Illustrated example 1 - rrwick/Verticall GitHub Wiki

This page illustrates the Verticall pairwise process using a real pair of assemblies:

  • INF208: a Klebsiella variicola isolate
  • KSB1_8D: a Klebsiella variicola isolate where some parts of the genome have been replaced by Klebsiella pneumoniae sequence

Klebsiella genomes engage in a lot of homologous recombination, even across species boundaries, making them good to use in Verticall demonstrations!

Both assemblies are completed, which doesn't change how Verticall works (see Effect of assembly fragmentation) but helps to make for cleaner painted-contig plots.

The plots shown on this page (and the other illustrated example pages) are edited versions of plots made by the Verticall view command.

Alignments

Verticall executed these commands to generate the alignments:

minimap2 -k15 -w10 -d KSB1_8D.mmi KSB1_8D.fasta
minimap2 -c -t 1 --eqx -x asm20 KSB1_8D.mmi INF208.fasta

This produces 126 raw alignments in total, but Verticall culls redundant ones (e.g. a lower-scoring alignment that overlaps with a higher-scoring alignment) resulting in 74 used alignments:

Example 1 alignments

Initial distribution

Verticall automatically chose a window size of 9000 bp and a step of 90 bp, resulting in a total of 50601 windows. Counting the number of differences in each of these windows produced this distribution:

Example 1 distribution

While this might superficially look like a histogram of continuous data, it's not! It's a discrete distribution of genomic distance from difference counts per 9000 bp window: 0/9000, 1/9000, 2/9000, etc. Zooming in reveals the discreteness more clearly:

Example 1 distribution zoomed

I often find these distributions nicer to view using a square-root transformation on the x-axis:

Example 1 distribution sqrt

You can do this in Verticall view with the --sqrt_distance option. Just remember this transformation means the spacing between bars shrinks as you go to the right, so the distribution has more mass on the right than it might appear.

Smoothed distribution

In its raw state, the distribution is noisy and has 286 local maxima!
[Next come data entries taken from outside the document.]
Fixpoint alloc (t : Value) (n : loc) (h : heap) : val * heap :=
  match t with
  | VString s => (IString s, h)
  | VNumber f => (INumber f, h)
  | VBool b => (IBool b, h)
  | VNull => (INil, h)
  | VArray l =>
      let '(vs, h1) := allocElems alloc l (S n) h in
      (ISlice n, <[n := CSlice vs]> h1)
  | VObject m =>
      let '(es, h1) := allocEntries alloc m (S n) h in
      (IMap n, <[n := CMap es]> h1)
  end.

(** [rep h t n v]: in the heap [h] the value [v] is the tree [t], decoded at
    location [n]; the cells of [t] are at [n], ..., [n + cells t - 1]. *)
Definition repElems (rep : Value → loc → val → Prop)
    : list Value → loc → list val → Prop :=
  fix go l n vs :=
    match l, vs with
    | [], [] => True
    | t :: l', v :: vs' => rep t n v ∧ go l' (n + cells t)%nat vs'
    | _, _ => False
    end.

Definition repEntries (rep : Value → loc → val → Prop)
    : list (string * Value) → loc → list (string * val) → Prop :=
  fix go m n es :=
    match m, es with
    | [], [] => True
    | (k, t) :: m', (k', v) :: es' => k = k' ∧ rep t n v ∧ go m' (n + cells t)%nat es'
    | _, _ => False
    end.

Fixpoint rep (h : heap) (t : Value) (n : loc) (v : val) : Prop :=
  match t with
  | VString s => v = IString s
  | VNumber f => v = INumber f
  | VBool b => v = IBool b
  | VNull => v = INil
  | VArray l =>
      v = ISlice n ∧ ∃ vs, sliceAt h n = Some vs ∧ repElems (rep h) l (S n) vs
  | VObject m =>
      v = IMap n ∧ ∃ es, mapAt h n = Some es ∧ repEntries (rep h) m (S n) es
  end.

(** The tree a value denotes, read from the heap. *)
Fixpoint readBack (fuel : nat) (h : heap) (v : val) : option Value :=
  match fuel with
  | O => None
  | S fuel' =>
      match v with
      | IString s => Some (VString s)
      | INumber f => Some (VNumber f)
      | IBool b => Some (VBool b)
      | INil => Some VNull
      | ISlice l => s ← sliceAt h l; VArray <$> mapM (readBack fuel' h) s
      | IMap l =>
          m ← mapAt h l;
          VObject <$> mapM (λ kv, pair kv.1 <$> readBack fuel' h kv.2) m
      end
  end.

Section Traverser.

Context {error World : Type}.

(** The visitor reads the heap, for the filters are in it. *)
Definition visitorFunc : Type :=
  string → string → heap → World → (string * option error) * World.

Variable commandLineFilterRunner : @FilterRunner error World.

(** The decoder: the tree it decodes, put in the heap at the free location. *)
Variable readJsonFromFile : string → Value * option error.
Variable readJsonFromText : string → Value * option error.

Definition decoded (r : Value * option error) (h : heap) (free : loc)
    : (val * option error) * (heap * loc) :=
  let '(v, h') := alloc r.1 free h in
  ((v, r.2), (h', (free + cells r.1)%nat)).

Definition doRunFilter (path value : string) (filters : val)
    (filterRunner : option (@FilterRunner error World)) (h : heap) (w : World)
    : (string * option error) * World :=
  match getFilterCommand h path filters with
  | (command, true) =>
      match filterRunner with
      | None => commandLineFilterRunner command value w
      | Some run => run command value w
      end
  | (_, false) => ((value, None), w)
  end.

Definition loadFilters (filter : string) (h : heap) (free : loc)
    : (val * option error) * (heap * loc) :=
  if strings.HasSuffix filter ".json"
  then decoded (readJsonFromFile filter) h free
  else ((IString filter, None), (h, free)).

(** The loop of [traverseMap] over the keys of the map at [l]: the value of
    the key is read from the map, traversed, and assigned to the key. *)
Definition traverseMap
    (traverseWithPath : val → string → visitorFunc → heap → World
                        → option ((val * option error) * (heap * World)))
    (l : loc)
    : list string → string → visitorFunc → heap → World
      → option (option error * (heap * World)) :=
  fix loop keys path visit h w :=
    match keys with
    | [] => Some (None, (h, w))
    | k :: keys' =>
        v ← mapAt h l ≫= mapLookup k;
        '((v', err), (h1, w1)) ← traverseWithPath v (path +:+ "['" +:+ k +:+ "']") visit h w;
        m1 ← mapAt h1 l;
        let h2 := <[l := CMap (mapAssign k v' m1)]> h1 in
        match err with
        | Some e => Some (Some e, (h2, w1))
        | None => loop keys' path visit h2 w1
        end
    end.
Lemma network_only_next_reply : network_only next_reply.
Proof. intros w. unfold next_reply. by destruct (w_net w). Qed.

Lemma network_only_send q : network_only (send q).
Proof. by intros w. Qed.

Create HintDb net.
Hint Resolve network_only_ret network_only_throw network_only_lift network_only_s3_this
  network_only_s3_update network_only_next_reply network_only_send : net.

Ltac net_step :=
  first
    [ apply network_only_bind; [|intros ?]
    | apply network_only_try_catch; [|intros ?]
    | progress (unfold set_header, delete_header, set_amzHeader, delete_amzHeader)
    | match goal with |- network_only (match ?x with _ => _ end) => destruct x end
    | match goal with |- network_only (if ?x then _ else _) => destruct x end
    | solve [auto with net] ].

Lemma network_only_call this method uri data parameters decode :
  network_only (S3_call this method uri data parameters decode).
Proof. unfold S3_call. repeat net_step. Qed.
Hint Resolve network_only_call : net.

Lemma network_only_getInfo this path : network_only (S3_getInfo this path).
Proof. unfold S3_getInfo. repeat net_step. Qed.

Lemma network_only_delete this path recursive : network_only (S3_delete this path recursive).
Proof. unfold S3_delete. repeat net_step. Qed.

Lemma network_only_abort this path extra : network_only (S3_abort this path extra).
Proof. unfold S3_abort. repeat net_step. Qed.

Lemma network_only_create this path ct : network_only (S3_createMultipartUpload this path ct).
Proof. unfold S3_createMultipartUpload. repeat net_step. Qed.

Lemma network_only_uploadPart this data path ct c uploadId :
  network_only (S3_uploadPart this data path ct c uploadId).
Proof. unfold S3_uploadPart. repeat net_step. Qed.
Hint Resolve network_only_getInfo network_only_delete network_only_abort network_only_create
  network_only_uploadPart : net.

(** ** [S3.uploadData], case by case *)

Lemma md_read_run l w : md_read l w = (Ok (md_at w l), w).
Proof. done. Qed.
(** [os.path.join] on three components. *)
Definition path_join (a b c : string) : string := a ++ "/" ++ b ++ "/" ++ c.

(** The nine loaded documents. *)
Record sources : Type := {
  route_data_build : json;
  package_data_build : json;
  actual_sequences_build : json;
  route_data_apply : json;
  package_data_apply : json;
  actual_sequences_apply : json;
  route_data_eval : json;
  package_data_eval : json;
  actual_sequences_eval : json
}.

(** [build.get(route_id) or apply.get(route_id) or eval.get(route_id)] *)
Definition resolve (build apply eval : json) (route_id : string) : option json :=
  b ← py_get build route_id;
  py_or b (a ← py_get apply route_id;
           py_or a (py_get eval route_id)).

(** [len(v) if v else 0], as the diagnostic lines evaluate it. *)
Definition debug_len (v : json) : option nat :=
  if truthy v then py_len v else Some 0%nat.

(** [if doc: all_route_ids_to_process.update(doc.keys())] *)
Definition update_route_ids (doc : json) (ids : gset string) : option (gset string) :=
  if truthy doc then
    keys ← py_keys doc;
    Some (ids ∪ list_to_set keys)
  else Some ids.

(** Lines 156-159. *)
Definition collect_route_ids (src : sources) : option (gset string) :=
  ids ← update_route_ids (route_data_build src) ∅;
  ids ← update_route_ids (route_data_apply src) ids;
  update_route_ids (route_data_eval src) ids.

(** Lines 168-190: the loop over the route identifiers. The counter
    [processed_first_few_debug] is never incremented, so the diagnostic
    lines are evaluated for every route; the dict that
    [process_single_route_data] returns has twelve keys, so the test
    [if processed_metrics:] always passes. *)
Fixpoint routes_loop (src : sources) (ids : list string)
    (all_processed_routes : list route_metrics) : option (list route_metrics) :=
  match ids with
  | [] => Some all_processed_routes
  | route_id :: rest =>
      route_details ←
        resolve (route_data_build src) (route_data_apply src) (route_data_eval src) route_id;
      package_details ←
        resolve (package_data_build src) (package_data_apply src) (package_data_eval src)
                route_id;
      actual_sequences ←
        resolve (actual_sequences_build src) (actual_sequences_apply src)
                (actual_sequences_eval src) route_id;
      _ ← debug_len route_details;
      _ ← debug_len package_details;
      _ ← debug_len actual_sequences;
      if negb (truthy route_details && truthy package_details) then
        routes_loop src rest all_processed_routes
      else
        processed_metrics ←
          process_single_route_data route_id route_details package_details
                                    actual_sequences;
        routes_loop src rest (all_processed_routes ++ [processed_metrics])
  end.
This won't do, so Verticall smooths the distribution:

Example 1 distribution smoothed

The smoothed distribution has only three local maxima – much better!

Partitioned distribution

Verticall then partitions the distribution into three categories: vertical (blue), horizontal (red) and ambiguous (grey):

Example 1 distribution partitioned

See the Pairwise assembly comparison page for a description of the values (e.g. maxpeak, tv-low, etc.) shown in this plot.
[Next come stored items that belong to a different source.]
(** Reduce the accessors of the session record, and nothing else. *)
Ltac session_simpl :=
  cbn [Obfs2.state_ Obfs2.incoming_ Obfs2.outgoing_ Obfs2.replies_
       Obfs2.close_scheduled_ Obfs2.rand_ Obfs2.init_seed_ Obfs2.resp_seed_
       Obfs2.initiator_aes_ Obfs2.responder_aes_ Obfs2.received_seed_hdr_
       Obfs2.resp_pad_len_
       Obfs2.set_state_ Obfs2.set_incoming Obfs2.set_outgoing Obfs2.set_replies
       Obfs2.set_close_scheduled Obfs2.set_rand Obfs2.set_init_seed
       Obfs2.set_resp_seed Obfs2.set_initiator_aes Obfs2.set_responder_aes
       Obfs2.set_received_seed_hdr Obfs2.set_resp_pad_len
       Libevent.input Libevent.output Libevent.set_input
       AesCtr128.has_state AesCtr128.key AesCtr128.iv AesCtr128.pos
       negb fst snd] in *.

(** With 24 bytes buffered, the first block either refuses or leaves the
    session [after_seed_hdr], and the latter only on a good header. *)
Lemma read_seed_hdr_cases (f : Faults) (s : Obfs2.Client) :
  24 <= Z.of_nat (length (Libevent.input (Obfs2.outgoing_ s))) ->
  (exists s', Obfs2.read_seed_hdr f s = Obfs2.Return (false, s')
              /\ refused_from s s')
  \/ (header_magic (Libevent.input (Obfs2.outgoing_ s)) = kMagicValue
      /\ header_padlen (Libevent.input (Obfs2.outgoing_ s)) <= kMaxPadding
      /\ Obfs2.read_seed_hdr f s = Obfs2.Continue (after_seed_hdr s)).
Proof.
  intros Hlen. unfold Obfs2.read_seed_hdr. cbv zeta.
  unfold Libevent.evbuffer_get_length.
  destruct (Z.of_nat (length (Libevent.input (Obfs2.outgoing_ s)))
            <? kSeedLength + 4 * 2) eqn:E0;
    [apply Z.ltb_lt in E0; unfold kSeedLength in E0; lia|].
  set (buf := Libevent.input (Obfs2.outgoing_ s)) in *.
  assert (L16 : length (firstn 16 buf) = 16%nat)
    by (apply firstn_length_enough; lia).
  assert (L8 : length (firstn 8 (skipn 16 buf)) = 8%nat)
    by (apply firstn_length_enough; rewrite length_skipn; lia).
  unfold Libevent.evbuffer_remove.
  change (Z.to_nat kSeedLength) with 16%nat.
  destruct (fault f 0).
  { left. apply (refuse_refused s _ 0); trivial; lia. }
  session_simpl.
  rewrite L16. change (Z.of_nat 16 =? kSeedLength) with true. session_simpl.
  rewrite store_seed_full by assumption.
  destruct (mac (fault f 1) _ _ _) as [[|] d] eqn:E1; session_simpl;
    [|left; apply (refuse_refused s _ 16); trivial; lia].
  apply mac_true_some in E1. subst d.
  fold (responder_pad_secret (firstn 16 buf)).
  set (ps := responder_pad_secret (firstn 16 buf)).
  destruct (AesCtr128.set_state (fault f 2) _ _ _) as [a|] eqn:E2;
    [|left; apply (refuse_refused s _ 16); trivial; lia].
  apply set_state_some in E2. destruct E2 as (-> & _).
  session_simpl.
  destruct (fault f 3).
  { left. apply (refuse_refused s _ 16); trivial; lia. }
  session_simpl.
  rewrite L8. change (Z.of_nat 8 =? 4 * 2) with true. session_simpl.
  rewrite skipn_skipn. change (8 + 16)%nat with 24%nat.
  destruct (AesCtr128.process (fault f 4) _ _) as [[hdr a]|] eqn:E3;
    [|left; apply (refuse_refused s _ 24); trivial; lia].
  apply process_keyed in E3. rewrite L8 in E3.
  assert (Eh : hdr = fst (hdr, a)) by reflexivity.
  assert (Ea : a = snd (hdr, a)) by reflexivity.
  rewrite E3 in Eh, Ea. cbn [fst snd] in Eh, Ea. subst hdr a. clear E3.
  session_simpl.
  change (xor_bytes (firstn 8 (skipn 16 buf))
                    (AesCtr128.keystream (Obfs2.key_part ps) (Obfs2.iv_part ps) 0 8))
    with (responder_header buf).
  fold (header_magic buf).
  destruct (header_magic buf =? kMagicValue) eqn:Em; session_simpl;
    [|left; apply (refuse_refused s _ 24); trivial; lia].
  fold (header_padlen buf).
  destruct (header_padlen buf >? kMaxPadding) eqn:Ep;
    [left; apply (refuse_refused s _ 24); trivial; lia|].
  destruct (Obfs2.kdf_obfs2 (skipn 5 f) _) as [[|] s2] eqn:Ek; session_simpl.
  - right. apply kdf_obfs2_true in Ek. subst s2.
    apply Z.eqb_eq in Em. split; [exact Em|].
    split; [rewrite Z.gtb_ltb in Ep; apply Z.ltb_ge in Ep; exact Ep|].
    reflexivity.
  - left.
    assert (K : Obfs2.replies_ s2 = Obfs2.replies_ s
                /\ Obfs2.received_seed_hdr_ s2 = Obfs2.received_seed_hdr_ s
                /\ Obfs2.init_seed_ s2 = Obfs2.init_seed_ s
                /\ Libevent.input (Obfs2.outgoing_ s2) = skipn 24 buf).
    { revert Ek. unfold Obfs2.kdf_obfs2. cbv zeta.
      destruct (mac (fault (skipn 5 f) 0) _ _ _) as [[|] d1]; session_simpl;
        [|intros H; injection H as <-; now repeat split].
      destruct (AesCtr128.set_state (fault (skipn 5 f) 1) _ _ _);
        [|intros H; injection H as <-; now repeat split].
      destruct (mac (fault (skipn 5 f) 2) _ _ _) as [[|] d2]; session_simpl;
        [|intros H; injection H as <-; now repeat split].
      destruct (AesCtr128.set_state (fault (skipn 5 f) 3) _ _ _);
        [discriminate|intros H; injection H as <-; now repeat split]. }
    destruct K as (K1 & K2 & K3 & K4).
    apply (refuse_refused s _ 24); trivial; lia.
Qed.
You can see that for this assembly pair, there is a local maximum to the right of the most-massive peak and another to the left. So Verticall has labelled some regions of the distribution horizontal because they are too divergent (right side) and other regions as horizontal because they are too close (left side).

Painted alignments

Now that each difference-count-per-window value has been assigned a category, we can 'paint' these onto the alignments. This plot shows all 74 alignments. The y-axis of this plot corresponds to the x-axis of the distributions shown above (again using a square-root transformation), and the squiggly line shows the genomic distance in the sliding windows. The categories (vertical, horizontal and ambiguous) are used to the colour the background:

Example 1 painted alignments with ambiguous

Verticall then resolves the ambiguous regions based on the neighbouring regions, resulting in this cleaner plot with only two categories (vertical and horizontal):

Example 1 painted alignments

This resolution can also be applied back to the distribution, i.e. the ambiguous regions can be be divided up between vertical and horizontal:

Example 1 distribution resolved

Painted contigs

Finally, Verticall transfers this 'paint' back onto the assemblies' contigs.
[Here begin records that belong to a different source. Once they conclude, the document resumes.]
Lemma found_truthy c w v :
  fst (perform crud c (db w)) = Returned v → truthy v = true →
  fst (found crud c w) = Return v.
Proof.
  destruct (perform crud c (db w)) as [r d] eqn:E. simpl. intros -> T.
  rewrite (found_returned crud c w v d E). simpl. by rewrite T.
Qed.

(** C2: [get_role] fails with the 404 [HTTPException] whose detail is
    exactly "Role not found" if and only if the collaborator's lookup
    returned a falsy value; when the lookup returned a truthy value the
    handler returns that value.  [get_role_by_name] has the same contract,
    keyed by name. *)
Theorem lookup_not_found_iff_falsy role_id role_name w :
  ((fst (get_role crud role_id w)
      = Raise (HTTPException 404 "Role not found" None)
    ↔ ∃ v, fst (DatabaseManager.get_role crud role_id (db w)) = Returned v
           ∧ truthy v = false)
   ∧ ∀ v, fst (DatabaseManager.get_role crud role_id (db w)) = Returned v →
          truthy v = true →
          fst (get_role crud role_id w) = Return v)
  ∧ ((fst (get_role_by_name crud role_name w)
        = Raise (HTTPException 404 "Role not found" None)
      ↔ ∃ v, fst (DatabaseManager.get_role_by_name crud role_name (db w))
               = Returned v
             ∧ truthy v = false)
     ∧ ∀ v, fst (DatabaseManager.get_role_by_name crud role_name (db w))
              = Returned v →
            truthy v = true →
            fst (get_role_by_name crud role_name w) = Return v).
Proof.
  rewrite get_role_found, get_role_by_name_found.
  repeat split.
  - apply (found_not_found_iff (GetRole role_id) w).
  - apply (found_not_found_iff (GetRole role_id) w).
  - apply (found_truthy (GetRole role_id) w).
  - apply (found_not_found_iff (GetRoleByName role_name) w).
  - apply (found_not_found_iff (GetRoleByName role_name) w).
  - apply (found_truthy (GetRoleByName role_name) w).
Qed.

(** C5: an exception the collaborator raises during [get_role],
    [get_role_by_name] or [get_all_roles] is not caught: it leaves the
    handler as the same exception object, whatever its kind, and reaches
    the hosting server, which answers with its own error response. *)
Theorem lookup_and_list_exceptions_propagate w e d :
  (∀ role_id,
     DatabaseManager.get_role crud role_id (db w) = (Raised e, d) →
     get_role crud role_id w
     = (Raise (Unhandled e), World d (calls w ++ [GetRole role_id])))
  ∧ (∀ role_name,
       DatabaseManager.get_role_by_name crud role_name (db w) = (Raised e, d) →
       get_role_by_name crud role_name w
       = (Raise (Unhandled e), World d (calls w ++ [GetRoleByName role_name])))
  ∧ (DatabaseManager.get_all_roles crud (db w) = (Raised e, d) →
     get_all_roles crud w
     = (Raise (Unhandled e), World d (calls w ++ [GetAllRoles])))
  ∧ (∀ serialize, respond serialize (Raise (Unhandled e)) = ServerError e).
Proof.
  repeat split.
  - intros role_id E. rewrite get_role_found.
    by apply found_raised.
  - intros role_name E. rewrite get_role_by_name_found.
    by apply found_raised.
  - intros E. by apply call_raised.
Qed.
End Lookups.

(** ** Schema validation and the response models *)

Section Models.
Variable lax_int : PyObj -> option Z.
Variable lax_str : PyObj -> option string.

Lemma RoleCreate_validate_native entries role_name level :
  entries !! "role_name" = Some (PyStr role_name) →
  entries !! "level" = Some (PyInt level) →
  RoleCreate_validate lax_int lax_str (PyDict entries)
  = Some (RoleCreate.Build role_name level).
Proof. intros Hn Hl. unfold RoleCreate_validate. by rewrite Hn, Hl. Qed.

Lemma RoleCreate_validate_create_body role_name level :
  RoleCreate_validate lax_int lax_str (create_body role_name level)
  = Some (RoleCreate.Build role_name level).
Proof. by apply RoleCreate_validate_native. Qed.

Lemma RoleCreate_validate_missing entries :
  entries !! "role_name" = None ∨ entries !! "level" = None →
  RoleCreate_validate lax_int lax_str (PyDict entries) = None.
Proof.
  intros [H|H]; unfold RoleCreate_validate; rewrite H; simpl; [done|].
  by destruct (entries !! "role_name" ≫= str_validator lax_str).
Qed.
(** * CompanionOS turn-processing core: a shallow embedding and its properties

    The development follows the layout of [backend/app]:
    - [Py]                 the Python values and built-ins the code relies on;
    - [Rt]                 the world the code runs in (database, clock, uuid
                           source, model backend) and the state-and-exception
                           monad the embedded code is written in;
    - [db]                 [db.py], the persistence layer;
    - [memory_extractor]   [memory_extractor.py], the MX1 validators;
    - [judge_agent]        [agents/Judge/judge_agent.py];
    - [tools]              [tools/registry.py], [tools/runner.py],
                           [tools/alerts/*], [tools/bootstrap.py];
    - [pipeline]           [pipeline.py], the post-chat pipeline;
    - [main]               [main.py], the chat endpoint and the session, memory
                           and alert endpoints;
    - [Demo]               a concrete environment, for the closed examples.
    The vocabulary of the properties and the properties themselves come
    after the definitions. *)

From Stdlib Require Import ZArith Floats String Ascii List DecimalString Lia.
From stdpp Require Import gmap strings list.

#[local] Set Warnings "-inexact-float,-register-all".
#[local] Open Scope string_scope.
#[local] Open Scope list_scope.

(* ===================================================================== *)
(** * Python values and built-ins *)
(* ===================================================================== *)

Module Py.

(** A Python value as [json.loads] produces it.  A [dict] keeps its items in
    insertion order; a character of a [string] stands for one code point
    (code points below 256). *)
Inductive json : Type :=
| JNull
| JBool (b : bool)
| JInt (z : Z)
| JFloat (f : float)
| JStr (s : string)
| JList (l : list json)
| JDict (d : list (string * json)).

(** Exceptions.  [HTTPException] is FastAPI's; every other exception is kept
    as its class name and its message ([str(e)]). *)
Inductive exn : Type :=
| HTTPException (status_code : Z) (detail : string)
| PyExc (cls : string) (msg : string).

Definition exn_str (e : exn) : string :=
  match e with
  | HTTPException _ d => d
  | PyExc _ m => m
  end.

(** The outcome of a call: a value, or a raised exception. *)
Inductive Result (A : Type) : Type :=
| Ok (a : A)
| Raise (e : exn).
#[global] Arguments Ok {A} a.
#[global] Arguments Raise {A} e.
Here is INF208, the first assembly:

Example 1 painted contigs INF208

And here is KSB1_8D, the second assembly:

Example 1 painted contigs KSB1_8D

Note that while the painted alignments had only two categories (vertical and horizontal), the painted contigs have a third category, unaligned, for regions that did not align to the other assembly.

Distance

The mean distance between these two isolates (using the entirety of their alignments) is 0.01413. This is similar to the value you'd get using Mash (distance=0.01524) or FastANI (identity=98.282%, distance=0.01718).

However, that distance includes the horizontally-acquired regions, so if we want the vertical distance (i.e. the distance using only the vertically-inherited parts of the genome), it will be too high. Verticall's mean vertical distance only uses the vertically-painted parts of the alignments and gives a lower distance of 0.00807.